Segment Start: INPUT FOR THIS TASK

(* ===== verification/DtapReliableRx.v ===== *)
(** * Reliable transmission: the receiver

    First safety: whatever the peer sends, no operation of [DtapReliable] has
    undefined behaviour and the channel stays well-formed.  Then function: the
    receive window hands up the peer's stream in order, each frame once. *)
From S2P Require Import Prelude Utils SdfErrno SdfBuff DtapEnv.
From S2P Require Import DtapFrame DtapFragment DtapTrans DtapReliable DtapReliableTx.

(** ** Frames and buffers the receiver may hold *)
Definition buffs_ok (bs : option SDF_Buff) : Prop :=
  match bs with Some b => buff_wf b | None => True end.

Record frame_safe (f : DTAP_Frame) : Prop := {
  fs_ctx : exists c, ctx f = Some c;
  fs_buff : exists b, f_buff f = Some b /\ buff_wf b;
  fs_lens : 0 <= headerLen f + extensionLen f < 4294967296;
  fs_payload : match payload f with
               | Some p => 0 <= p /\ 0 <= payloadLen f /\ p + payloadLen f <= zlen (frame_mem f)
               | None => True
               end;
  fs_seq : 0 <= txSeq f < 16384
}.

(** [g] is [f] after some delivery. *)
Definition same_frame (f g : DTAP_Frame) : Prop := txSeq g = txSeq f /\ ctx g = ctx f.

Section safety.
Context {W : Type} `{World W}.
Implicit Types w : W.

Lemma update_safe old b w (Q : Z * option SDF_Buff -> W -> Prop) :
  buff_wf old -> buff_wf b ->
  (forall ret bs w', extends w w' -> buffs_ok bs -> Q (ret, bs) w') ->
  wp (DTAP_UpdateFragmentFrame old b) w Q.
Proof.
  intros Hwo Hwb HQ. destruct (decide (dataLen old + dataLen b <= DTAP_MAX_FRAG_TOTAL_LEN)) as [Hle|Hgt].
  - eapply wp_mono; [by apply update_spec|]. intros [ret bs] w' (a&Ht&Hr). apply HQ.
    + by eexists.
    + destruct (a =? 0); [by destruct Hr as [-> _]|]. by destruct Hr as (_&nb&->&?&_).
  - unfold DTAP_UpdateFragmentFrame, SDF_DataLenGet. destruct Hwo, Hwb.
    rewrite u64_small by cint. unfold DTAP_MAX_FRAG_TOTAL_LEN in *.
    destruct (Z.ltb_spec 65535 (dataLen old + dataLen b)); [|lia].
    apply wp_ret, HQ; [apply extends_refl|done].
Qed.

Lemma copy_ok_wf ok b : buff_wf b -> buffs_ok (SDF_BuffCopy ok (Some b)).
Proof. intros Hwf. destruct ok; [by rewrite copy_wf|]. cbn. by destruct (_ <? _). Qed.

Lemma recv_switch_safe buffs s b info rcb w (Q : Z * Z * option SDF_Buff -> W -> Prop) :
  buffs_ok buffs -> buff_wf b ->
  (forall ret result bs w', extends w w' -> buffs_ok bs -> Q (ret, result, bs) w') ->
  wp (recv_fragment_switch buffs s b info rcb) w Q.
Proof.
  intros Hbs Hwf HQ. unfold recv_fragment_switch, recv_cb.
  destruct (s =? DTAP_SAR_UNSEG).
  { destruct rcb; [|by apply wp_ret, HQ; [apply extends_refl|]].
    apply wp_bind, wp_ask. intros a w' Ht. apply wp_ret, HQ; [by eexists|done]. }
  destruct (s =? DTAP_SAR_FIRST).
  { apply wp_bind, wp_alloc. intros ok w' a Ht. apply wp_ret, HQ; [by eexists|by apply copy_ok_wf]. }
  destruct (_ || _)%bool; [|by apply wp_ret, HQ; [apply extends_refl|]].
  destruct buffs as [old|]; [|by apply wp_ret, HQ; [apply extends_refl|]].
  apply wp_bind, update_safe; [done..|]. intros ret bs w' Hext Hok.
  destruct (s =? DTAP_SAR_LAST); [|by apply wp_ret, HQ].
  destruct bs as [full|]; [|by apply wp_ret, HQ].
  destruct rcb; [|by apply wp_ret, HQ].
  apply wp_bind, wp_ask. intros a w2 Ht. apply wp_ret, HQ; [|done].
  eapply extends_trans; [exact Hext|by eexists].
Qed.

Lemma recv_fragment_safe buffs f info rcb w (Q : Z * option SDF_Buff * DTAP_Frame -> W -> Prop) :
  buffs_ok buffs -> frame_safe f ->
  (forall ret bs g w', extends w w' -> buffs_ok bs -> frame_safe g -> same_frame f g ->
     Q (ret, bs, g) w') ->
  wp (DTAP_RecvFragmentFrame buffs f info rcb) w Q.
Proof.
  intros Hbs [Hc (b&Hb&Hwf) Hl Hp Hs] HQ. unfold DTAP_RecvFragmentFrame. rewrite Hb.
  set (n := headerLen f + extensionLen f) in *.
  destruct (Z.le_gt_cases n (dataLen b)) as [Hle|Hgt].
  2: { unfold SDF_BuffTrimPrefix. rewrite u32_small by done.
       destruct (Z.ltb_spec (dataLen b) n); [|lia].
       apply wp_ret, HQ; [apply extends_refl|done|constructor; eauto|done]. }
  destruct (trim_prefix_spec b n Hwf) as (b1&->&Hwf1&_&Hl1&_&_&Hm1); [lia|].
  assert (forall b', buff_wf b' -> bmem b' = bmem b -> frame_safe (f <| f_buff := Some b' |>)) as Hsafe.
  { intros b' Hwf' Hm. constructor; try done; [by exists b'|]. cbn [payload payloadLen].
    change (payload (f <| f_buff := Some b' |>)) with (payload f). destruct (payload f) as [p|]; [|done].
    unfold frame_mem in *. rewrite Hb in Hp. cbn. by rewrite Hm. }
  unfold DTAP_CRC_LEN.
  destruct (Z.le_gt_cases 2 (dataLen b1)) as [Hle1|Hgt1].
  2: { unfold SDF_BuffTrimSuffix. rewrite u32_small by done.
       destruct (Z.ltb_spec (dataLen b1) 2); [|lia].
       apply wp_ret, HQ; [apply extends_refl|done|by apply Hsafe|done]. }
  destruct (trim_suffix_spec b1 2 Hwf1) as (b2&->&Hwf2&_&_&_&_&Hm2); [lia|].
  cbn [Z.eqb negb]. apply wp_bind. eapply wp_opt; [done|].
  apply wp_bind, recv_switch_safe; [done..|]. intros ret result bs w' Hext Hok.
  assert (frame_safe (f <| f_buff := Some b2 |>)) by (apply Hsafe; congruence).
  destruct (result =? _); apply wp_ret, HQ; done.
Qed.
(* ===== verification/DtapReliableEnd.v ===== *)
(** * Reliable transmission: from the sender to the receiver

    The frames that sending a packet puts into the window of one channel, received in any
    order and any number of times by the channel of the peer, hand up this packet:
    [DtapReliableTx] on one side and [DtapReliableOrder] on the other, joined by what the
    parser makes of the bytes of a frame. *)
From Stdlib Require Import Sorted.
From S2P Require Import Prelude Utils SdfErrno SdfBuff DtapEnv DtapFrame.
From S2P Require Import DtapFragment DtapTrans DtapReliable DtapReliableTx DtapReliableRx DtapReliableOrder DtapReliableProps.

(** ** The segmentation states, both ways *)
Lemma sar_labels_fragments Ds : Ds <> [] -> sdu_fragments Ds = zip (sar_labels (length Ds)) Ds.
Proof.
  intros Hne. set (fs := imap (fun i (_ : bytes) => frame0 <| sar := DTAP_GetFragFrameSar (zlen Ds) (Z.of_nat i + 1) |>) Ds).
  assert (length fs = length Ds) as Hl by (unfold fs; by rewrite length_imap).
  rewrite <- Hl, <- (labelled_sar fs).
  - apply list_eq. intros i. unfold sdu_fragments, fs. change (map sar) with (fmap (M := list) sar).
    rewrite lookup_zip_with, list_lookup_fmap, !list_lookup_imap. by destruct (Ds !! i).
  - intros E. apply (f_equal length) in E. rewrite Hl in E. by destruct Ds.
  - intros i f Hf. unfold fs in Hf. rewrite list_lookup_imap in Hf. destruct (Ds !! i); [|done]. injection Hf as <-.
    rewrite Hl. cbn. f_equal. lia.
Qed.

(** ** The window takes any order of at most its size *)
Lemma advance_bound n held M : Forall (fun k => k < M) held -> n <= M -> (advance n held).1 <= M.
Proof.
  revert n. induction held as [|k held IH]; intros n Hh Hn; cbn [advance]; [done|]. apply Forall_cons in Hh as [Hk Hh].
  destruct (Z.eqb_spec k n); [apply IH; [done|lia]|done].
Qed.

Lemma in_window_within size n M st ks :
  M - n <= size -> M - n <= MAX_BEHIND -> 0 < size -> n <= st.1 <= M -> window_ok size st.1 st.2 ->
  Forall (fun k => k < M) st.2 -> Forall (fun k => n <= k < M) ks -> in_window size st ks.
Proof.
  intros Hs Hb Hpos. revert st. induction ks as [|k ks IH]; intros [m held] Hm Hw Hh Hks; cbn [in_window fst snd] in *; [done|].
  apply Forall_cons in Hks as [Hk Hks]. split; [lia|].
  destruct (window_step size (m, held) k) as [m' held'] eqn:E.
  destruct (window_step_ok _ _ _ _ _ _ Hpos Hw E) as (Hw'&Hle&Hiff). apply IH; cbn [fst snd]; try done.
  - split; [lia|]. unfold window_step in E. destruct (accepts size m held k); [|injection E as <- <-; lia].
    pose proof (advance_bound m (insert_index k held) M) as Hbd. rewrite E in Hbd. apply Hbd; [|lia].
    apply Forall_insert_index; [lia|done].
  - rewrite Forall_forall in Hh |- *. intros j Hj. destruct Hw' as [_ Hgt]. rewrite Forall_forall in Hgt.
    pose proof (Hgt j Hj). destruct (proj1 (Hiff j ltac:(lia)) (or_intror Hj)) as [Hj'|[-> _]]; [by apply Hh|lia].
Qed.

(** ** What the peer gets *)

(** The receiver waits for the number [n], with nothing held. *)
Definition rx_idle (n : Z) (r : DTAP_ReliableChannel) : Prop :=
  isRxWindowFull r = false /\ 0 < rx_size (rxWindow r) < 256 /\ expectedTxSeq (rxWindow r) = seq14 n /\
  bufferSeq (rxWindow r) = seq14 n /\ rxList (rxWindow r) = [] /\ frags r = None.

Lemma rx_idle_order strm n r : rx_idle n r -> rx_order strm n [] None r.
Proof.
  intros (H1&H2&H3&H4&H5&H6). constructor; try done; [split; constructor|]. constructor; try done. by rewrite H5.
Qed.

(** An event of the receiver: one of the frames [fs] of the sender, parsed from any
    buffer that holds its bytes, or something that is no frame. *)
Inductive brings (fs : list DTAP_Frame) : reliable_event -> option nat -> Prop :=
| brings_frame i f b b' ty g :
    fs !! i = Some f -> f_buff f = Some b -> frame_type f = Some ty ->
    buff_wf b' -> buff_data b' = buff_data b ->
    DTAP_ParseFrame ty b' frame0 = Some (DTAP_SUCCESS, g) -> brings fs (EvRecv g) (Some i)
| brings_other ev : match ev with EvRecv _ => False | _ => event_ok ev end -> brings fs ev None.

(** The stream of which the packet's fragments are the part from [n] on. *)
Definition stream_of (n : Z) (xs : list (Z * bytes)) : stream := fun k => default (0, []) (xs !! Z.to_nat (k - n)).

Lemma stream_of_part n xs : stream_of n xs <$> seqZ n (zlen xs) = xs.
Proof.
  apply list_eq. intros i. rewrite list_lookup_fmap. destruct (decide (i < length xs)%nat) as [Hi|Hi].
  - rewrite (proj2 (lookup_seqZ n (zlen xs) i (n + Z.of_nat i))) by lia. cbn. unfold stream_of.
    replace (Z.to_nat (n + Z.of_nat i - n)) with i by lia. destruct (lookup_lt_is_Some_2 xs i Hi) as [x ->]. done.
  - rewrite lookup_seqZ_ge by lia. cbn. by rewrite lookup_ge_None_2 by lia.
Qed.

Section ends.
Context {W1 W2 : Type} `{Scheduler W1} `{Scheduler W2}.
Context (ch1 ch2 : DTAP_Channel) (cb : Z).

(** The new frames of the window, after a packet was sent. *)
Definition new_frames (r r' : DTAP_ReliableChannel) : list DTAP_Frame :=
  drop (length (txList (txWindow r))) (txList (txWindow r')).

(** Each new frame arrives as its fragment of the packet. *)
Lemma brings_arrives A Ds Ds' r r' ev i :
  tx_inv (ch_dstTcid ch1) A Ds r -> tx_inv (ch_dstTcid ch1) A (Ds ++ Ds') r' -> crcInit r' = crcInit r ->
  sars r' = sars r ++ sar_labels (length Ds') -> Ds' <> [] ->
  brings (new_frames r r') ev i ->
  arrives (stream_of (A + zlen Ds) (sdu_fragments Ds')) (crcInit r) ev ((fun i => A + zlen Ds + Z.of_nat i) <$> i) /\
  match i with Some i => (i < length Ds')%nat | None => True end.
Proof.
  intros Hr Hr' Hcrc Hsars Hne Hb. pose proof (Forall2_length _ _ _ (ti_frames _ _ _ _ Hr)) as Hlen.
  pose proof (tx_inv_len _ _ _ _ Hr) as Hz. destruct Hb as [i f b b' ty g Hf Hb Hty Hwf Hd Hg|ev Hev]; [|by split; [constructor|]].
  unfold new_frames in Hf. rewrite lookup_drop in Hf. destruct Hr' as [Hc _ _ _ _ _ Hfs Hseq _].
  destruct (Forall2_lookup_l _ _ _ _ _ Hfs Hf) as (D&HD&_&duplex&p&Hst).
  rewrite lookup_app_r, Hlen in HD by lia. replace (length Ds + i - length Ds)%nat with i in HD by lia.
  pose proof (lookup_lt_Some _ _ _ HD) as Hi. split; [|done]. cbn [fmap option_fmap option_map]. constructor.
  rewrite Hcrc in Hst, Hc. unfold frame_type in Hty. rewrite (st_ctx _ _ _ _ _ _ Hst) in Hty. cbn in Hty.
  assert (ty = frag_type duplex) as -> by (by destruct duplex; injection Hty as <-).
  destruct (stored_arrives (stream_of (A + zlen Ds) (sdu_fragments Ds')) (crcInit r) (ch_dstTcid ch1) duplex p f D
    (A + zlen Ds + Z.of_nat i) b b') as (g'&Hg'&Hs'); try done.
  - rewrite (Hseq _ _ Hf). f_equal. lia.
  - unfold stream_of. replace (Z.to_nat (A + zlen Ds + Z.of_nat i - (A + zlen Ds))) with i by lia.
    rewrite sar_labels_fragments by done.
    assert (sar_labels (length Ds') !! i = Some (sar f)) as Hsar.
    { pose proof (f_equal (fun l => l !! (length (sars r) + i)%nat) Hsars) as E. cbn beta in E.
      rewrite lookup_app_r in E by lia. replace (length (sars r) + i - length (sars r))%nat with i in E by lia. rewrite <- E.
      unfold sars. change (map sar) with (fmap (M := list) sar). by rewrite length_fmap, list_lookup_fmap, Hf. }
    by rewrite lookup_zip_with, Hsar, HD.
  - rewrite Hg in Hg'. by injection Hg' as <-.
Qed.

End ends.

(** ** A packet of two fragments

    The first fragment arrives last, and the second one twice. *)
Definition end_channel : DTAP_Channel :=
  mk_channel 1 DTAP_PRIORITY_NORMAL 0 3 0x21 0x80 CM_TRANS_MODE_RELIABLE 1000 11 DTAP_FRAME_UNICAST.
Definition end_sent : DTAP_ReliableChannel :=
  Eval vm_compute in
    match DTAP_SendEnhanceFrame end_channel 3 demo_packet (demo_reliable, world0) with
    | Some (_, (r, _)) => r
    | None => demo_reliable
    end.
Definition end_world : script :=
  Eval vm_compute in
    match DTAP_SendEnhanceFrame end_channel 3 demo_packet (demo_reliable, world0) with
    | Some (_, (_, w)) => w
    | None => world0
    end.
Lemma end_run : DTAP_SendEnhanceFrame end_channel 3 demo_packet (demo_reliable, world0) = Some (DTAP_SUCCESS, (end_sent, end_world)).
Proof. vm_compute. reflexivity. Qed.
Definition end_arrival (i : nat) : option DTAP_Frame :=
  f ← new_frames demo_reliable end_sent !! i; b ← f_buff f;
  '(_, g) ← DTAP_ParseFrame DTAP_FRAME_SIMPLEX_FRAG b frame0; Some g.
Definition end_g0 : DTAP_Frame := Eval vm_compute in default frame0 (end_arrival 0).
Definition end_g1 : DTAP_Frame := Eval vm_compute in default frame0 (end_arrival 1).
Definition end_events : list reliable_event := [EvRecv end_g1; EvRecv end_g1; EvRsp; EvRecv end_g0].

Lemma end_brings0 : brings (new_frames demo_reliable end_sent) (EvRecv end_g0) (Some 0%nat).
Proof.
  eapply (brings_frame _ 0%nat); [vm_compute; reflexivity|reflexivity|reflexivity| |reflexivity|vm_compute; reflexivity].
  constructor; closed_fact.
Qed.
Lemma end_brings1 : brings (new_frames demo_reliable end_sent) (EvRecv end_g1) (Some 1%nat).
Proof.
  eapply (brings_frame _ 1%nat); [vm_compute; reflexivity|reflexivity|reflexivity| |reflexivity|vm_compute; reflexivity].
  constructor; closed_fact.
Qed.

Lemma end_brings_all :
  Forall2 (brings (new_frames demo_reliable end_sent)) end_events [Some 1; Some 1; None; Some 0]%nat.
Proof.
  apply Forall2_cons_2; [apply end_brings1|]. apply Forall2_cons_2; [apply end_brings1|].
  apply Forall2_cons_2; [by apply brings_other|]. apply Forall2_cons_2; [apply end_brings0|]. apply Forall2_nil_2.
Qed.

Segment End: INPUT FOR THIS TASK

BRIEF — Using the records above, filter out every line that lacks the string "DtapReliableTx" and copy the rest.

EXERCISE RESULT —
From S2P Require Import DtapFrame DtapFragment DtapTrans DtapReliable DtapReliableTx.
    [DtapReliableTx] on one side and [DtapReliableOrder] on the other, joined by what the
From S2P Require Import DtapFragment DtapTrans DtapReliable DtapReliableTx DtapReliableRx DtapReliableOrder DtapReliableProps.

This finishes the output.